EXERCISE INSTRUCTIONS: Write out exactly the lines running from the line that includes "Definition three_regions : list" to the end of the data, both ends included, and nothing besides.

Collected data entries:
________________________

(** [for k in vdict: vdict[k]['value'] =
    self.translate_value(self.body_source[k]['value'])], where [vdict]
    is the shallow copy: both dicts give the same address for [k]. The
    store is returned as it is when an exception leaves the loop. *)
Fixpoint translate_regions (self : solver) (current_step : nat)
    (todo : list (string * nat)) (st : store) : store * M Q unit :=
  match todo with
  | [] => (st, ret tt)
  | (_, r) :: rest =>
      match st r with
      | None => (st, raise (KeyError "value"))
      | Some bvalue =>
          match translate_value self current_step bvalue None with
          | (out, Return v) =>
              let (st', m) :=
                translate_regions self current_step rest (store_set st r v) in
              (st', (out ++ fst m, snd m))
          | (out, Raise e) => (st, (out, Raise e))
          | (out, Diverge) => (st, (out, Diverge))
          end
      end
  end.

(** [SolverBase.get_body_source(self)]: the store afterwards and the
    value returned; [copy.copy] gives a new outer dict over the same
    addresses. *)
Definition get_body_source (self : solver) (current_step : nat)
    (source : body_source_value) (st : store) : store * M Q body_source_value :=
  match source with
  | Regions d =>
      let (st', m) := translate_regions self current_step d st in
      (st', m ;;; ret (Regions d))
  | Plain (Some v) =>
      (st, given <- truthy v ;;
           if given then
             t <- translate_value self current_step v None ;;
             ret (Plain (Some t))
           else ret (Plain None))
  | Plain None => (st, ret (Plain None))
  end.

(** Whether an address is the dict of one of the regions. *)
Definition region_at (d : list (string * nat)) (a : nat) : bool :=
  existsb (fun item => (snd item =? a)%nat) d.

(** A store with the number 9.81 at address 0, the number 0 at address
    1, and nothing elsewhere; and three regions, two of which share the
    dict at address 0. *)
Definition gravity_store : store :=
  fun a => match a with
           | 0%nat => Some (PNum 9.81)
           | 1%nat => Some (PNum 0)
           | _ => None
           end.

Definition three_regions : list (string * nat) :=
  [("steel", 0%nat); ("air", 1%nat); ("copper", 0%nat)].

(* ===================================================================== *)
(** * LinearElasticitySolver.strain_energy and the names it can see        *)
(* ===================================================================== *)

(** Names bound at module level by [LinearElasticitySolver.py] itself. *)
Definition elasticity_module_globals : list string :=
  ["print_function"; "division"; "math"; "collections"; "numbers"; "np";
   "SolverBase"; "SolverError"; "LinearElasticitySolver"].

________________________

RESULT FOR THIS TASK:
Definition three_regions : list (string * nat) :=
  [("steel", 0%nat); ("air", 1%nat); ("copper", 0%nat)].

(* ===================================================================== *)
(** * LinearElasticitySolver.strain_energy and the names it can see        *)
(* ===================================================================== *)

(** Names bound at module level by [LinearElasticitySolver.py] itself. *)
Definition elasticity_module_globals : list string :=
  ["print_function"; "division"; "math"; "collections"; "numbers"; "np";
   "SolverBase"; "SolverError"; "LinearElasticitySolver"].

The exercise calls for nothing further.